Basic Technique: Vinaigrette



This was probably the technique that made me a food snob. Once I learned it, I was ruined. Why anyone spends money on store-bought salad dressing, which tastes of nothing but the stabilizers they put in it, is beyond me.
*Death to store-bought salad dressing! Who's with me! Chaaaaarge!

All you need is some good vinegar, some oil, and a pinch of salt and a grind of pepper. Whisk these together, and you've got vinaigrette! Michael Ruhlman's new book, Ratio: The Simple Codes Behind the Craft of Everyday Cooking, has the perfect recipe:

3 parts oil: 1 part vinegar


That's it! See? You never need to buy salad dressing again.
*No, really, I mean it. Put down the bottle of "Lite Italian". Have you read the ingredients list on that thing? It should say: Oil. Vinegar.
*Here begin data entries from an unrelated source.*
Definition failure_event (e : error) : event :=
  ConsoleError [Str "Failed to fetch issue keys from Jira:"; Str (message e)].
























End EnricherFacts.

(** ** The pipeline of [getWorklogs] *)

Section PipelineFacts.
Context {rt : Runtime}.
Variable w : world.
Variable this : TempoService.t.
Variables startDate endDate : value.












End PipelineFacts.

(** ** The handler *)

Section CalendarFacts.
Context {rt : Runtime}.
Import Handler.

(** The YYYY-MM-DD shape, position by position. *)
Definition yyyy_mm_dd (s : string) : Prop :=
  String.length s = 10%nat /\
  forall (i : nat) (c : ascii),
    String.get i s = Some c ->
    if (i =? 4)%nat || (i =? 7)%nat then c = "-"%char else is_digit c = true.

Lemma regex_test_digit (p : list atom) (s : string) :
  regex_test (Digit :: p) s = true ->
  exists c s', s = String c s' /\ is_digit c = true /\ regex_test p s' = true.
Proof.
  destruct s as [|c s']; [discriminate|]. cbn [regex_test].
  intros H. apply andb_prop in H. destruct H. eauto.
Qed.

Lemma regex_test_lit (a : ascii) (p : list atom) (s : string) :
  regex_test (Lit a :: p) s = true ->
  exists s', s = String a s' /\ regex_test p s' = true.
Proof.
  destruct s as [|c s']; [discriminate|]. cbn [regex_test].
  intros H. apply andb_prop in H. destruct H as [H1 H2].
  apply Ascii.eqb_eq in H1. subst. eauto.
Qed.

Lemma regex_test_end (s : string) : regex_test [] s = true -> s = "".
Proof. destruct s; [reflexivity | discriminate]. Qed.

Ltac peel_regex H :=
  repeat first
    [ apply regex_test_digit in H; destruct H as (? & ? & -> & ? & H)
    | apply regex_test_lit in H; destruct H as (? & -> & H)
    | apply regex_test_end in H; subst ].

Lemma dateRegex_shape (s : string) :
  regex_test dateRegex s = true <-> yyyy_mm_dd s.
Proof.
  split.
  - intros H. unfold dateRegex in H. peel_regex H.
    split; [reflexivity|].
    intros i c Hget.
    do 10 (destruct i as [|i];
           [cbn in Hget; injection Hget as <-; cbn; first [assumption | reflexivity]|]).
    cbn in Hget. discriminate.
  - intros [Hlen Hall].
    do 10 (destruct s as [|? s]; [discriminate Hlen|]).
    destruct s; [|discriminate Hlen].
    pose proof (Hall 0%nat _ eq_refl) as H0. pose proof (Hall 1%nat _ eq_refl) as H1.
    pose proof (Hall 2%nat _ eq_refl) as H2. pose proof (Hall 3%nat _ eq_refl) as H3.
    pose proof (Hall 4%nat _ eq_refl) as H4. pose proof (Hall 5%nat _ eq_refl) as H5.
    pose proof (Hall 6%nat _ eq_refl) as H6. pose proof (Hall 7%nat _ eq_refl) as H7.
    pose proof (Hall 8%nat _ eq_refl) as H8. pose proof (Hall 9%nat _ eq_refl) as H9.
    cbn in H0, H1, H2, H3, H4, H5, H6, H7, H8, H9. subst.
    cbn. rewrite H0, H1, H2, H3, H5, H6, H8, H9. reflexivity.
Qed.

(** Calendar dates. *)
Definition days_in_month (y m : Z) : Z :=
  match m with
  | 2 => if InLeapYear y then 29 else 28
  | 4 | 6 | 9 | 11 => 30
  | _ => 31
  end.

Definition ymd_of (s : string) : Z * Z * Z :=
  (digits_value 0 (substring 0 4 s),
   digits_value 0 (substring 5 2 s),
   digits_value 0 (substring 8 2 s)).

(** The date a well-formed string names, when there is such a day. *)
Definition calendar_date (s : string) : option (Z * Z * Z) :=
  let '(y, m, d) := ymd_of s in
  if regex_test dateRegex s
     && (1 <=? m) && (m <=? 12) && (1 <=? d) && (d <=? days_in_month y m)
  then Some (y, m, d)
  else None.

Definition ymd_after (a b : Z * Z * Z) : Prop :=
  let '(y1, m1, d1) := a in
  let '(y2, m2, d2) := b in
  y2 < y1 \/ (y1 = y2 /\ (m2 < m1 \/ (m1 = m2 /\ d2 < d1))).

Lemma DayFromYear_mono (y y' : Z) : y <= y' -> DayFromYear y <= DayFromYear y'.
Proof. unfold DayFromYear. intros H. Z.div_mod_to_equations. lia. Qed.

Lemma DayFromYear_succ (y : Z) :
  DayFromYear (y + 1) = DayFromYear y + 365 + (if InLeapYear y then 1 else 0).
Proof.
  unfold DayFromYear, InLeapYear.
  destruct (y mod 4 =? 0) eqn:E4; destruct (y mod 100 =? 0) eqn:E100;
    destruct (y mod 400 =? 0) eqn:E400; cbn [andb orb negb];
    rewrite ?Z.eqb_eq, ?Z.eqb_neq in *; Z.div_mod_to_equations; lia.
Qed.

Lemma month_cases (m : Z) :
  1 <= m <= 12 ->
  m = 1 \/ m = 2 \/ m = 3 \/ m = 4 \/ m = 5 \/ m = 6 \/
  m = 7 \/ m = 8 \/ m = 9 \/ m = 10 \/ m = 11 \/ m = 12.
Proof. lia. Qed.

Ltac each_month H :=
  destruct (month_cases _ H) as [-> | [-> | [-> | [-> | [-> | [-> |
           [-> | [-> | [-> | [-> | [-> | ->]]]]]]]]]]].

Lemma day_of_year_bounds (leap : bool) (y m d : Z) :
  InLeapYear y = leap ->
  1 <= m <= 12 -> 1 <= d <= days_in_month y m ->
  0 <= days_before_month leap m + d - 1 < 365 + (if leap then 1 else 0).
Proof.
  intros Hleap Hm. unfold days_in_month. rewrite Hleap.
  each_month Hm; destruct leap; cbn; lia.
Qed.

Lemma day_of_year_mono (leap : bool) (y m1 d1 m2 d2 : Z) :
  InLeapYear y = leap ->
  1 <= m1 <= 12 -> 1 <= m2 <= 12 ->
  1 <= d1 -> 1 <= d2 <= days_in_month y m2 ->
  m2 < m1 ->
  days_before_month leap m2 + d2 < days_before_month leap m1 + d1.
Proof.
  intros Hleap Hm1 Hm2. unfold days_in_month. rewrite Hleap.
  each_month Hm1; each_month Hm2; destruct leap; cbn; lia.
Qed.

(** The day number grows with the calendar order. *)
Lemma MakeDay_after (y1 m1 d1 y2 m2 d2 : Z) :
  1 <= m1 <= 12 -> 1 <= d1 <= days_in_month y1 m1 ->
  1 <= m2 <= 12 -> 1 <= d2 <= days_in_month y2 m2 ->
  ymd_after (y1, m1, d1) (y2, m2, d2) ->
  MakeDay y2 m2 d2 < MakeDay y1 m1 d1.
Proof.
  intros Hm1 Hd1 Hm2 Hd2 Hafter. unfold MakeDay.
  pose proof (day_of_year_bounds _ y1 m1 d1 eq_refl Hm1 Hd1) as B1.
  pose proof (day_of_year_bounds _ y2 m2 d2 eq_refl Hm2 Hd2) as B2.
  destruct Hafter as [Hy | [-> [Hm | [-> Hd]]]].
  - pose proof (DayFromYear_mono (y2 + 1) y1 ltac:(lia)) as Hmono.
    rewrite DayFromYear_succ in Hmono. lia.
  - pose proof (day_of_year_mono _ y2 m1 d1 m2 d2 eq_refl Hm1 Hm2
                  ltac:(lia) Hd2 Hm) as H.
    lia.
  - lia.
Qed.

Lemma calendar_date_parse (s : string) (y m d : Z) :
  calendar_date s = Some (y, m, d) ->
  regex_test dateRegex s = true /\
  date_parse s = Some (msPerDay * MakeDay y m d) /\
  1 <= m <= 12 /\ 1 <= d <= days_in_month y m.
Proof.
  unfold calendar_date, date_parse, ymd_of.
  set (yy := digits_value 0 (substring 0 4 s)).
  set (mm := digits_value 0 (substring 5 2 s)).
  set (dd := digits_value 0 (substring 8 2 s)).
  destruct (regex_test dateRegex s); [|discriminate].
  cbn [andb].
  destruct (1 <=? mm) eqn:E1; [|discriminate].
  destruct (mm <=? 12) eqn:E2; [|discriminate].
  destruct (1 <=? dd) eqn:E3; [|discriminate].
  destruct (dd <=? days_in_month yy mm) eqn:E4; [|discriminate].
  cbn [andb]. intros H. injection H as <- <- <-.
  apply Z.leb_le in E1, E2, E3, E4.
  assert (Hdim : days_in_month yy mm <= 31).
  { unfold days_in_month. each_month (conj E1 E2); destruct (InLeapYear yy); lia. }
  assert (E5 : (dd <=? 31) = true) by (apply Z.leb_le; lia).
  rewrite E5. repeat split; assumption.
Qed.

End CalendarFacts.

Section HandlerFacts.
Context {rt : Runtime}.
Variable w : world.
Variable env : Handler.dict.
Import Handler.

Definition entry_event : event := ContextLog [Str "GetWorklogs function triggered"].

(** The Jira configuration and the service the handler builds from the
    environment. *)
Definition jira_config_of_env : option jira_config :=
  if truthy (dict_get env "JIRA_API_TOKEN") then
    Some {| apiToken := to_string (dict_get env "JIRA_API_TOKEN");
            email := dict_get env "JIRA_EMAIL";
            baseUrl := dict_get env "JIRA_BASE_URL" |}
  else None.

Definition service_of_env : TempoService.t :=
  TempoService.new (dict_get env "TEMPO_API_TOKEN") jira_config_of_env.

(** A request that passes the three checks. *)
Definition accepted (query : dict) : Prop :=
  truthy (dict_get query "startDate") = true /\
  truthy (dict_get query "endDate") = true /\
  regex_test dateRegex (to_string (dict_get query "startDate")) = true /\
  regex_test dateRegex (to_string (dict_get query "endDate")) = true /\
  date_gt (new_Date (dict_get query "startDate")) (new_Date (dict_get query "endDate"))
  = false.

Definition configured : Prop := truthy (dict_get env "TEMPO_API_TOKEN") = true.

(** The body of a response that carries an error label and a message. *)
Definition error_body (body : value) : Prop :=
  exists label text, get_opt body "error" = Str label /\ get_opt body "message" = Str text.

Lemma dict_get_value (d : dict) (name : string) :
  dict_get d name = Undefined \/ exists s, dict_get d name = Str s.
Proof.
  induction d as [|[k v] d IH]; cbn; [left; reflexivity|].
  destruct (String.eqb k name); [right; eauto | exact IH].
Qed.

Lemma handler_accepted (fuel : nat) (query : dict) (tr : list event) :
  accepted query -> configured ->
  handler w env fuel query tr
  = match TempoService.getWorklogs w service_of_env fuel
            (dict_get query "startDate") (dict_get query "endDate")
            (tr ++ [entry_event])%list with
    | Some (Ok worklogs, tr') =>
        Some (Ok (worklogs_response (dict_get query "startDate")
                    (dict_get query "endDate") (dict_get query "format") worklogs), tr')
    | Some (Throw e, tr') => respond_failure e tr'
    | None => None
    end.
Proof.
  intros (Hstart & Hend & Hfmt1 & Hfmt2 & Hrange) Hconf. unfold configured in Hconf.
  unfold handler. unfold mbind at 1, emit.
  rewrite Hstart, Hend, Hfmt1, Hfmt2, Hrange, Hconf. cbn [negb orb].
  unfold mbind at 1, attempt, respond_worklogs, mbind at 1.
  fold jira_config_of_env. fold service_of_env. fold entry_event.
  destruct (TempoService.getWorklogs _ _ _ _ _ _) as [[[worklogs|e] tr']|]; reflexivity.
Qed.

(** A rejected request: the response is a 400 and the trace gains only
    the entry log. *)
Lemma handler_missing (fuel : nat) (query : dict) (tr : list event) :
  truthy (dict_get query "startDate") = false \/
  truthy (dict_get query "endDate") = false ->
  exists body,
    handler w env fuel query tr
    = Some (Ok (res (int 400) body), (tr ++ [entry_event])%list) /\
    error_body body.
Proof.
  intros Hmissing. unfold handler. unfold mbind at 1, emit.
  assert (Hcheck : negb (truthy (dict_get query "startDate"))
                   || negb (truthy (dict_get query "endDate")) = true).
  { destruct Hmissing as [-> | ->]; [reflexivity | apply orb_true_r]. }
  rewrite Hcheck. eexists. split; [reflexivity|].
  eexists _, _. split; reflexivity.
Qed.

Lemma handler_malformed (fuel : nat) (query : dict) (tr : list event) :
  regex_test dateRegex (to_string (dict_get query "startDate")) = false \/
  regex_test dateRegex (to_string (dict_get query "endDate")) = false ->
  exists body,
    handler w env fuel query tr
    = Some (Ok (res (int 400) body), (tr ++ [entry_event])%list) /\
    error_body body.
Proof.
  intros Hbad.
  destruct (negb (truthy (dict_get query "startDate"))
            || negb (truthy (dict_get query "endDate"))) eqn:Hcheck.
  { apply handler_missing. apply orb_prop in Hcheck.
    destruct Hcheck as [H | H]; apply negb_true_iff in H; auto. }
  unfold handler. unfold mbind at 1, emit. rewrite Hcheck.
  assert (Hfmt : negb (regex_test dateRegex (to_string (dict_get query "startDate")))
                 || negb (regex_test dateRegex (to_string (dict_get query "endDate")))
                 = true).
  { destruct Hbad as [-> | ->]; [reflexivity | apply orb_true_r]. }
  rewrite Hfmt. eexists. split; [reflexivity|].
  eexists _, _. split; reflexivity.
Qed.

Lemma handler_inverted (fuel : nat) (query : dict) (tr : list event) :
  date_gt (new_Date (dict_get query "startDate")) (new_Date (dict_get query "endDate"))
  = true ->
  exists body,
    handler w env fuel query tr
    = Some (Ok (res (int 400) body), (tr ++ [entry_event])%list) /\
    error_body body.
Proof.
  intros Hrange.
  destruct (regex_test dateRegex (to_string (dict_get query "startDate"))) eqn:H1;
    [|apply handler_malformed; auto].
  destruct (regex_test dateRegex (to_string (dict_get query "endDate"))) eqn:H2;
    [|apply handler_malformed; auto].
  destruct (negb (truthy (dict_get query "startDate"))
            || negb (truthy (dict_get query "endDate"))) eqn:Hcheck.
  { apply handler_missing. apply orb_prop in Hcheck.
    destruct Hcheck as [H | H]; apply negb_true_iff in H; auto. }
  unfold handler. unfold mbind at 1, emit. rewrite Hcheck, H1, H2, Hrange.
  cbn [negb orb]. eexists. split; [reflexivity|].
  eexists _, _. split; reflexivity.
Qed.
Spices. What is xanthan gum, and why is it in my salad dressing?

I've got the recipes to prove it; you'll be getting them for the rest of the week. The important part is the ratio, and the following technique.
*And, as you'll see, the technique might not be that important, either.

Basic Technique: Vinaigrette
Ingredients:
*For a 6oz to 8oz bag of lettuce, "1 part" is about a tablespoon - 3tbsp oil, 1 tbsp vinegar...
  • 1 part vinegar
  • pinch of salt
  • pinch of freshly ground black pepper
  • 3 parts oil

Optional ingredients:


  • 1/2 part dijon mustard (to help emulsify the vinaigrette)
  • 1/2 part aromatics - garlic, shallot
  • 1/2 part herbs - parsley, thyme, tarragon, chives...
  • 1 pinch sugar

  • Directions: Easy Way
    1. Whisk to blend: Whisk all the ingredients in a small bowl until creamy.

    OR:

    Directions: With Finesse
    1. Dissolve the salt: Whisk the salt, pepper and vinegar in a small bowl until the salt dissolves, usually about 10 seconds.



    2. Optional Mustard: Whisk the mustard into the vinegar


    3. Add the oil slowly: Add the oil in a slow stream, whisking until creamy and emulsified.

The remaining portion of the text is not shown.